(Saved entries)
----

Lemma wp_SPublish pid k token until w (Q : result serror ObjectInfo -> world R -> Prop) :
  owned pid k token until w -> prepared k token w -> (kd = KPublisher -> recorded w !! token = Some k) ->
  (forall r w1, inv w1 -> owned pid k token until w1 -> Q r w1) -> wp pid (ask (SPublish token until)) w Q.
Proof.
  intros Ho Hp Hr HQ. apply wp_step. intros w1 e Hl Hi _.
  pose proof (owned_later _ _ _ _ _ _ Hl Ho) as Ho1. destruct (prepared_later _ _ _ _ (proj1 Hl) Hp) as (Ht & Hc & Hb).
  assert (forall w' r, inv w' /\ guar pid w1 w' -> same_tables w1 w' ->
    inv w' /\ guar pid w1 w' /\ forall w2, later pid w' w2 -> inv w2 -> Q r w2) as Hend.
  { intros w' r [H1 H2] Hs. split; [done|]. split; [done|]. intros w2 Hl2 Hi2. apply HQ; [done|]. eapply owned_later; [exact Hl2|]. by eapply owned_same. }
  assert (forall r, inv w1 /\ guar pid w1 w1 /\ forall w2, later pid w1 w2 -> inv w2 -> Q r w2) as Hsame.
  { intros r. apply Hend; [|by split]. split; [done | apply guar_refl]. }
  destruct Hkd as [E|E].
  - assert (is_Some (recorded w1 !! token)) as Hrec. { exists k. apply (l_recorded _ _ _ _ (proj1 Hl)); auto. }
    destruct (Hc E) as (o & Ho'). rewrite E in *. cbn [StorageClaims.perform]. unfold publishCopy. rewrite Ho'.
    destruct (fate e); cbn [fst snd].
    + case_bool_decide as Hf; cbn [fst snd]; [done|]. apply Hend; [by eapply landed_ok | apply objects_same].
    + done.
    + apply Hend; [by apply flight_ok|by split].
  - destruct (Hb E) as [Hk Etoken]. rewrite E in *. cbn [StorageClaims.perform]. unfold publishBounded. rewrite Etoken.
    destruct (token_keys (StagingKey k) k Hk) as [-> ->]. cbn [negb].
    destruct (negb (bool_decide _)); [done|]. destruct (objects w1 !! StagingKey k) as [o|]; [|done].
    destruct (inTime drift (Some until) w1) eqn:Ht1; cbn [negb]; [|done]. destruct (objects w1 !! k); [done|].
    apply Hend; [apply put_ok; [done | done|] | apply objects_same].
    pose proof (leased_unsealed k until w1 (owned_leased _ _ _ _ _ Ho1) Ht1) as H. by rewrite E in H.
Qed.

Lemma safe_SPut pid k data ct md deadline w :
  (forall w1, later pid w w1 -> inv w1 -> inTime drift deadline w1 = true -> ~ sealed kd drift w1 k) ->
  (kd = KPublisher -> staging k) -> safe pid (ask (SPut k data ct md deadline)) w.
Proof.
  intros Hs Hp. apply wp_step. intros w1 e Hl Hi _. cbn [StorageClaims.perform].
  assert (inv w1 /\ guar pid w1 w1 /\ (forall w2, later pid w1 w2 -> inv w2 -> True)) as Hsame.
  { split; [done|]. split; [apply guar_refl | done]. }
  destruct (fate e).
  - destruct (inTime drift deadline w1) eqn:Ht; [|done].
    destruct (put_ok kd drift refers pid w1 k (putObject e k data ct md w1) Hi eq_refl (Hs w1 Hl Hi Ht)). auto.
  - done.
  - destruct Hkd as [E|E]; rewrite E in *; [|done].
    destruct (flight_ok KPublisher drift refers pid w1 (WPut k (putObject e k data ct md w1)) Hi); [by split; [apply Hp|]|]. auto.
Qed.
(** A sweep that comes too late leaves the record's file alone. *)
Lemma referred_file_kept_witness :
  rows w2 !! key0 = Some (setState Held (mkClaim key0 Pending_ now0 (now0 + Hour) false (of_string "user.avatar") [])) /\
  is_Some (objects (drive KBoundedWriter Minute [calm] 3 sweeps w2).1 !! key0).
Proof.
  split; [vm_compute; reflexivity|].
  apply (referred_file_kept KBoundedWriter Minute refersTo media id len false (or_intror eq_refl) ltac:(vm_compute; discriminate)
    (w2, <[3%nat := sweeps]> ps2) ((drive KBoundedWriter Minute [calm] 3 sweeps w2).1, <[3%nat := kept]> (<[3%nat := sweeps]> ps2)) key0).
  - apply (reachable_more (w2, ps2)); [apply w2_reachable|]. apply rtc_once, step_start; [done | apply op_abandon].
  - apply (drive_one KBoundedWriter Minute refersTo media id len false calm 3 sweeps w2); [apply lookup_insert_eq | done | done].
  - vm_compute. apply list_elem_of_here.
  - by vm_compute.
  - vm_compute. by eexists.
Defined.

(** An abandoned upload whose lease is over is gone for good. *)
Lemma deleting_is_final_witness :
  State <$> (rows w3 !! key0) = Some Deleting /\ rows w4 !! key0 = None /\ ~ refersTo (records w4) key0 /\
  (forall z, rtc (step KBoundedWriter Minute refersTo media id len false) (w4, <[3%nat := (drive KBoundedWriter Minute [late; late; late; late] 3 given (atTime (now0 + 2 * Hour) w3)).2]> ps3) z ->
     objects z.1 !! key0 = None).
Proof.
  split; [vm_compute; reflexivity|]. split; [vm_compute; reflexivity|].
  assert (rows w3 !! key0 = Some (setState Deleting (mkClaim key0 Pending_ now0 (now0 + Hour) false (of_string "user.avatar") []))) as Hc by (vm_compute; reflexivity).
  destruct (deleting_is_final KBoundedWriter Minute refersTo media id len false (or_intror eq_refl) ltac:(vm_compute; discriminate)
    (w3, ps3) (w4, <[3%nat := (drive KBoundedWriter Minute [late; late; late; late] 3 given (atTime (now0 + 2 * Hour) w3)).2]> ps3)
    key0 (setState Deleting (mkClaim key0 Pending_ now0 (now0 + Hour) false (of_string "user.avatar") []))) as [H1 H2]; [| | exact Hc | reflexivity |].
  - apply (reachable_more (w1, ps1)); [apply w1_reachable|].
    apply (start_drive _ _ _ _ _ _ _ [calm] 3 sweeps w1 ps1); [done | apply op_abandon | done].
  - eapply rtc_l; [apply (step_tick _ _ _ _ _ _ _ (now0 + 2 * Hour)); vm_compute; discriminate|].
    apply (pool_drive_steps _ _ _ _ _ _ _ [late; late; late; late] 3 given); [apply lookup_insert_eq|].
    split; [done|]. split; [by vm_compute|]. by vm_compute.
  - split; [exact H1|]. destruct H2 as [H2|(_ & _ & H2)]; [vm_compute in H2; discriminate|]. intros z Hz. by apply H2.
Defined.

Definition erase (r : list bytes) : result cerror (list bytes) := Ok [].
Definition refuse (r : list bytes) : result cerror (list bytes) := Err (EApplication "refused").

Lemma DeleteWith_deletes_witness :
  (exec KBoundedWriter Minute late 4 (DeleteWith [key0] erase) w2).2 = None /\
  objects (exec KBoundedWriter Minute late 4 (DeleteWith [key0] erase) w2).1 !! key0 = None /\
  rows (exec KBoundedWriter Minute late 4 (DeleteWith [key0] erase) w2).1 !! key0 = None.
Proof.
  destruct (DeleteWith_deletes KBoundedWriter Minute late 4 key0
    (setState Held (mkClaim key0 Pending_ now0 (now0 + Hour) false (of_string "user.avatar") [])) erase [] w2) as (H1 & _ & H3 & H4 & _);
    [reflexivity | by right | done | vm_compute; reflexivity | reflexivity | reflexivity|].
  split; [exact H1|]. split; [exact H3|]. rewrite H4. vm_compute. reflexivity.
Defined.

Lemma failed_CreateWith_cleans_witness :
  (exec KBoundedWriter Minute calm 4 (CreateWith [key0] refuse) w1).2 = Some (EApplication "refused") /\
  objects (exec KBoundedWriter Minute calm 4 (CreateWith [key0] refuse) w1).1 !! key0 = None /\
  State <$> (rows (exec KBoundedWriter Minute calm 4 (CreateWith [key0] refuse) w1).1 !! key0) = Some Deleting.
Proof.
  destruct (failed_CreateWith_cleans KBoundedWriter Minute calm 4 key0
    (mkClaim key0 Pending_ now0 (now0 + Hour) false (of_string "user.avatar") []) refuse (EApplication "refused") w1) as (H1 & _ & H3 & H4 & _);
    [reflexivity | by right | done | vm_compute; reflexivity | reflexivity | reflexivity | reflexivity|].
  split; [exact H1|]. split; [exact H3|]. rewrite H4. vm_compute. reflexivity.
Defined.

Lemma eachKey_visits_all_witness :
  exec KBoundedWriter Minute calm 4 (eachKey 2 1 (inState Pending_) note [] []) w1 = (w1, Some ([key0], None)).
Proof.
  rewrite (eachKey_visits_all KBoundedWriter Minute calm 4 (inState Pending_) 1 w1); [|reflexivity|reflexivity|lia|vm_compute; lia].
  f_equal.
Defined.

----

> _WORK REQUIRED_
Lines from the top of the data above through the line containing "destruct (fate e); cbn [fst snd]." must be repeated exactly. All other lines stay out.

> _RESULT OF THE EXERCISE_
Lemma wp_SPublish pid k token until w (Q : result serror ObjectInfo -> world R -> Prop) :
  owned pid k token until w -> prepared k token w -> (kd = KPublisher -> recorded w !! token = Some k) ->
  (forall r w1, inv w1 -> owned pid k token until w1 -> Q r w1) -> wp pid (ask (SPublish token until)) w Q.
Proof.
  intros Ho Hp Hr HQ. apply wp_step. intros w1 e Hl Hi _.
  pose proof (owned_later _ _ _ _ _ _ Hl Ho) as Ho1. destruct (prepared_later _ _ _ _ (proj1 Hl) Hp) as (Ht & Hc & Hb).
  assert (forall w' r, inv w' /\ guar pid w1 w' -> same_tables w1 w' ->
    inv w' /\ guar pid w1 w' /\ forall w2, later pid w' w2 -> inv w2 -> Q r w2) as Hend.
  { intros w' r [H1 H2] Hs. split; [done|]. split; [done|]. intros w2 Hl2 Hi2. apply HQ; [done|]. eapply owned_later; [exact Hl2|]. by eapply owned_same. }
  assert (forall r, inv w1 /\ guar pid w1 w1 /\ forall w2, later pid w1 w2 -> inv w2 -> Q r w2) as Hsame.
  { intros r. apply Hend; [|by split]. split; [done | apply guar_refl]. }
  destruct Hkd as [E|E].
  - assert (is_Some (recorded w1 !! token)) as Hrec. { exists k. apply (l_recorded _ _ _ _ (proj1 Hl)); auto. }
    destruct (Hc E) as (o & Ho'). rewrite E in *. cbn [StorageClaims.perform]. unfold publishCopy. rewrite Ho'.
    destruct (fate e); cbn [fst snd].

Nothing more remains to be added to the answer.